NE increases and decreases afferent renal nerve activity (ARNA) by activating α 1 ‐adrenoceptors (AR) and α 2 ‐AR, respectively, on renal sensory nerves. Stimulation of α 1 ‐AR activates PLC and PKC leading to increased PGE 2 release which in turn activates the adenylyl cyclase (AC)/cAMP/PKA transduction cascade resulting in increases in substance P release and ARNA. Activation of α 2 ‐AR results in decreased substance P release in association with decreased PGE 2 release. To examine the mechanisms involved in the α 2 ‐mediated reduction in substance P and PGE 2 release, renal pelvises were pretreated with pertussis toxin (PTX), deactivator of G i proteins. PTX enhanced the NE‐induced activation of the renal sensory nerves to a similar extent as an α 2 ‐AR antagonist. These data suggest that NE‐mediated activation of α 2 ‐AR, coupled to G i proteins, leads to reduction in AC activity. In isolated renal pelvises, NE 2 pM failed to increase substance P and PGE 2 release. However in the presence of the AC activator forskolin, 2 pM NE increased renal pelvic release of PGE 2 from 97±8 to 274±30 pg/min and substance P from 5±1 to 10±1 pg/min (P<0.01, n=8).
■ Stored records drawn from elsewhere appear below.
Definition GetBrokerAddr (cfg : gmap string Value) : Result string :=
  connection ← must_map "connection" (Get cfg "connection");
  network ← must_string "network" (connection !! "network");
  address ← must_string "address" (connection !! "address");
  mret (network ++ "://" ++ address ++ "?timeout=10s").

Definition GetBrokerCredentials (cfg : gmap string Value)
  : Result (string * string) :=
  connection ← must_map "connection" (Get cfg "connection");
  username ← must_string "username" (connection !! "username");
  password ← must_string "password" (connection !! "password");
  mret (username, password).

Definition GetBrokerClientID (cfg : gmap string Value) : Result string :=
  connection ← must_map "connection" (Get cfg "connection");
  must_string "clientId" (connection !! "clientId").

Definition GetBrokerTopicName (cfg : gmap string Value) : Result string :=
  connection ← must_map "connection" (Get cfg "connection");
  must_string "topic" (connection !! "topic").

Definition Name (cfg : gmap string Value) : Result string :=
  must_string "name" (Get cfg "name").

(** ** Collaborators *)

Module MQTT.

(** A paho token once it has completed: [Wait()] blocks until then and
    reports completion, [Error()] is the error of the operation or nil. *)
Record Token : Type := mkToken { Wait : bool; Error : option error }.

(** [token.Wait() && token.Error() != nil], the test the package makes
    after every operation of the client. *)
Definition failed (t : Token) : option error :=
  if Wait t then Error t else None.

(** The options [Start] builds for [MQTT.NewClient]. The default publish
    handler, which is always [c.BrokerHandler], is left out. *)
Record ClientOptions : Type := mkOptions {
  Servers : list string;
  ClientID : string;
  Username : string;
  Password : string;
  AutoReconnect : bool
}.

End MQTT.

(** The paho client and the broker behind it. A client is named by the
    order of its creation ([MQTT.NewClient]); what the network does is
    the state [World], threaded through every call. *)
Class Transport : Type := {
  World : Type;
  client_Connect : nat -> World -> MQTT.Token * World;
  client_IsConnected : nat -> World -> bool * World;
  client_Subscribe : nat -> string -> Z -> World -> MQTT.Token * World;
  client_Unsubscribe : nat -> string -> World -> MQTT.Token * World;
  client_Disconnect : nat -> Z -> World -> World
}.

(** The rest of the platform: the [events] and [utils] packages and the
    constants of the package, none of which is in the sources at hand. *)
Class Platform : Type := {
  Message : Type;
  Event : Type;
  Payload : Message -> string;
  Topic : Message -> string;
  NewEvent : Message -> Event * option error;
  GetConcurrencyCount : string -> Z;
  AvailableConnectionTypes : list string;
  MaxTopicSubscribeAttempts : Z;
  InitialConnectionTimeout : Z;
  GracefulShutdownTimeout : Z
}.

(** ** Channels *)

(** A buffered channel: the buffer, its capacity, and the values of the
    senders parked because the buffer was full. *)
Record chan (A : Type) : Type := mkChan {
  buf : list A;
  cap : nat;
  sendq : list A
}.
Arguments mkChan {A} buf cap sendq.
Arguments buf {A} c.
Arguments cap {A} c.
Arguments sendq {A} c.

Definition chan_full {A} (c : chan A) : bool :=
  negb (Nat.ltb (length (buf c)) (cap c)).

(** [c <- x]: into the buffer when there is room, else the sender parks. *)
Definition chan_send {A} (x : A) (c : chan A) : chan A :=
  if chan_full c
  then mkChan (buf c) (cap c) (sendq c ++ [x])
  else mkChan (buf c ++ [x]) (cap c) (sendq c).

(** [<-c] by a consumer: the head of the buffer, the first parked sender
    moving into the freed slot; [None] when there is nothing to receive. *)
Definition chan_recv {A} (c : chan A) : option (A * chan A) :=
  match buf c, sendq c with
  | x :: b, y :: q => Some (x, mkChan (b ++ [y]) (cap c) q)
  | x :: b, [] => Some (x, mkChan b (cap c) [])
  | [], y :: q => Some (y, mkChan [] (cap c) q)
  | [], [] => None
  end.

(** ** The connection and the monad its methods run in *)

Inductive Level : Type := LInfo | LWarning | LError.

(** One entry of the trace: a line given to the logger, or a call to a
    collaborator with what it answered. *)
Inductive call : Type :=
| CLog (lvl : Level) (format : string) (args : list arg)
| CNewClient (h : nat)
| CConnect (h : nat) (t : MQTT.Token)
| CIsConnected (h : nat) (b : bool)
| CSubscribe (h : nat) (topic : string) (qos : Z) (t : MQTT.Token)
| CUnsubscribe (h : nat) (topic : string) (t : MQTT.Token)
| CDisconnect (h : nat) (quiesce : Z)
| CNewEvent (err : option error)
| CSleep (nanoseconds : Z).

(** [time.Second], in nanoseconds. *)
Definition Second : Z := 1000000000.

Section Connection.
Context `{T : Transport} `{P : Platform}.

(** [type Connection struct]: the configuration, [conn] (nil until the
    first client is made) and [events] (nil until [Start] makes it). The
    embedded logger writes to the trace. *)
Record Connection : Type := mkConnection {
  Config : gmap string Value;
  conn : option nat;
  events : option (chan Event)
}.

(** The connection together with what surrounds it: the network, the
    number of clients [MQTT.NewClient] has made, and the trace. *)
Record State : Type := mkState {
  self : Connection;
  world : World;
  clients : nat;
  trace : list call
}.

Definition set_self (c : Connection) (s : State) : State :=
  mkState c (world s) (clients s) (trace s).
Definition set_world (w : World) (s : State) : State :=
  mkState (self s) w (clients s) (trace s).
Definition record (c : call) (s : State) : State :=
  mkState (self s) (world s) (clients s) (trace s ++ [c]).

(** A method ends by returning ([Done]), by panicking, or stays parked
    on a channel operation ([Parked]) with the state it has reached. *)
Inductive Outcome (A : Type) : Type :=
| Done (a : A) (s : State)
| Panicked (p : panic)
| Parked (s : State).
Arguments Done {A} a s.
Arguments Panicked {A} p.
Arguments Parked {A} s.

Definition M (A : Type) : Type := State -> Outcome A.

#[local] Instance M_ret : MRet M := fun A a s => Done a s.
#[local] Instance M_bind : MBind M := fun A B f m s =>
  match m s with
  | Done a s' => f a s'
  | Panicked p => Panicked p
  | Parked s' => Parked s'
  end.

Definition lift {A} (r : Result A) : M A := fun s =>
  match r with
  | Ok a => Done a s
  | Panic p => Panicked p
  end.

Definition emit (c : call) : M unit := fun s => Done tt (record c s).

Definition config : M (gmap string Value) := fun s => Done (Config (self s)) s.

(** The methods of the embedded logger. *)
Definition Info (format : string) (args : list arg) : M unit :=
  emit (CLog LInfo format args).
Definition Warning (format : string) (args : list arg) : M unit :=
  emit (CLog LWarning format args).
Definition Error (format : string) (args : list arg) : M unit :=
  emit (CLog LError format args).

(** The accessors, called on the connection. *)
Definition c_Name : M string := cfg ← config; lift (Name cfg).
Definition c_GetBrokerAddr : M string := cfg ← config; lift (GetBrokerAddr cfg).
Definition c_GetBrokerTopicName : M string :=
  cfg ← config; lift (GetBrokerTopicName cfg).

(** A method of [c.conn]: a nil client panics, otherwise the transport
    answers and the call is recorded. *)
Definition on_conn {A} (f : nat -> World -> A * World) (entry : nat -> A -> call)
  : M A := fun s =>
  match conn (self s) with
  | None => Panicked NilDereference
  | Some h =>
      let r := f h (world s) in
      Done (fst r) (record (entry h (fst r)) (set_world (snd r) s))
  end.

Definition conn_Connect : M MQTT.Token := on_conn client_Connect CConnect.
Definition conn_IsConnected : M bool := on_conn client_IsConnected CIsConnected.
Definition conn_Subscribe (topic : string) (qos : Z) : M MQTT.Token :=
  on_conn (fun h => client_Subscribe h topic qos)
          (fun h t => CSubscribe h topic qos t).
Definition conn_Unsubscribe (topic : string) : M MQTT.Token :=
  on_conn (fun h => client_Unsubscribe h topic)
          (fun h t => CUnsubscribe h topic t).
Definition conn_Disconnect (quiesce : Z) : M unit :=
  on_conn (fun h w => (tt, client_Disconnect h quiesce w))
          (fun h _ => CDisconnect h quiesce).

Definition Sleep (d : Z) : M unit := emit (CSleep d).

(** [events.NewEvent(msg)]. *)
Definition events_NewEvent (msg : Message) : M (Event * option error) :=
  emit (CNewEvent (snd (NewEvent msg)));; mret (NewEvent msg).

(** [c.events <- event]. A send on a nil channel never completes; a send
    on a full channel parks the handler until a consumer makes room. *)
Definition send_events (event : Event) : M unit := fun s =>
  match events (self s) with
  | None => Parked s
  | Some ch =>
      let s' := set_self (mkConnection (Config (self s)) (conn (self s))
                                       (Some (chan_send event ch))) s in
      if chan_full ch then Parked s' else Done tt s'
  end.

(** ** Subscribe *)

(** What one turn of the loop of [Subscribe] decides. *)
Inductive turn : Type :=
| Continue (err : error)         (* err = token.Error(); continue *)
| Break.                         (* err = nil; break *)

(** The body of the loop, for the index [i]. *)
Definition Subscribe_attempt (topic : string) (i : Z) : M turn :=
  name ← c_Name;
  Info "About to attempt subscribe to mqtt (topic: %s) for (worker: %s) -> (retry_attempt: %d)"
       [AString topic; AString name; AInt i];;
  token ← conn_Subscribe topic 0;
  match MQTT.failed token with
  | Some e =>
      Error "Could not subscribe to (topic: %s) for (worker: %s) due to (err: %s). Retrying ..." [];;
      mret (Continue e)
  | None =>
      name ← c_Name;
      topic' ← c_GetBrokerTopicName;
      Info "Successfully subscribed (worker: %s) on (topic: %s)!"
           [AString name; AString topic'];;
      mret Break
  end.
The forskolin‐induced enhancement of the NE‐induced increases in PGE 2 and substance P release were abolished by indomethacin (P<0.01, n=6), the AC inhibitor dideoxyadenosine (n=4) and the PLC inhibitor U73122 (P<0.01, n=9). Likewise, in vivo studies showed that renal pelvic perfusion with forskolin resulted in enhanced ARNA responses to 2 pM NE that were reduced by U73122. Conclusion NE‐mediated activation of renal sensory nerves involves a positive feedback loop consisting of AC facilitating the α 1 ‐AR‐stimulation of PLC/PKC which in turn leads to increased PGE 2 release with subsequent release of substance P and increased ARNA. This is counter regulated by α 2 ‐AR mediated inhibition of AC.